Greer also sees a growing need for security monitoring technologies that fuse network security and OT-based production data. “There are technical approaches to address that today,” Greer said, adding that ForeScout has been working on software to help support that objective.
Last year, Siemens commissioned a study with the Ponemon Institute to gauge the state of industrial cybersecurity through the lens of the U.S. oil and gas industry. One of the most telling findings from the research was that 59 percent of respondents believe there is more risk in the OT than the IT environment. In addition, just over two-thirds of those polled stated the risk level to their industrial control systems increased substantially in recent years. Traditionally, however, information technology systems such as the enterprise network were riskier cybersecurity targets than connected industrial systems used for operational processes. In 2011, for instance, the U.S. Industrial Control Systems Cyber Emergency Response Team published research indicating that management systems and human machine interfaces were the most vulnerable areas in industrial environments. But with increasing digitization of industrial facilities, cyberthreats tend to become more omnipresent, increasing the need to have a holistic view of what is going on within an industrial facility.

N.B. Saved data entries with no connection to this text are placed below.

(** * Crash game provider: the round engine and its settlement services

    A shallow embedding of [backend/engine/crashEngine.js],
    [backend/services/callbackService.js], [backend/services/betService.js]
    and the constants of [backend/config.js], with the properties the
    specification states about them.

    JavaScript numbers are kept behind the interface [JSNumber], which has
    two interpretations: [Binary64.number] (IEEE 754 binary64, the numbers
    Node computes with, executable) and [Ideal.number] (the real numbers,
    used where a statement is about the mathematical multiplier curve). *)

From Stdlib Require Import ZArith List String Ascii Bool Lia.
From Stdlib Require Import Strings.Byte DecimalString.
From Stdlib Require Import Floats.PrimFloat Floats.FloatOps Floats.SpecFloat.
From Stdlib Require Import Reals Lra.
From Equations Require Import Equations.
Import ListNotations.

Set Implicit Arguments.
Set Warnings "-inexact-float".
Local Open Scope string_scope.
Local Open Scope Z_scope.

(** ** backend/config.js *)

Module config.
Definition PROVIDER_SECRET : string := "your-provider-secret-key-change-in-production".
Definition GAME_TICK_INTERVAL_MS : Z := 50.
Definition GAME_ROUND_DELAY_MS : Z := 3000.
Definition GAME_BETTING_PHASE_MS : Z := 5000.
Definition GAME_MIN_BET : Z := 1.
Definition GAME_MAX_BET : Z := 100000000000.
Definition GAME_MAX_MULTIPLIER : Z := 1000.
Definition CALLBACK_TIMEOUT_MS : Z := 10000.
Definition CALLBACK_RETRY_ATTEMPTS : Z := 3.
Definition CALLBACK_RETRY_DELAY_MS : Z := 1000.
End config.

“Industrial companies are looking for automated ways to see what is connected and [is] what I am seeing operated and configured the way it should be?” Geer said. “If something is abnormal, they want immediate notification of that.”
Siemens is working with its cybersecurity partners Tenable, PAS and Darktrace on anomaly detection, vulnerability management and asset management, respectively. “We are pulling it all together, correlating it and running analytics on it and helping people understand what is going on,” Goldstein said. “For an operator, being able to make that judgement can enable an operator to decide ‘when I have to wake up my boss in the middle of the night or when can I go to happy hour?’” he added.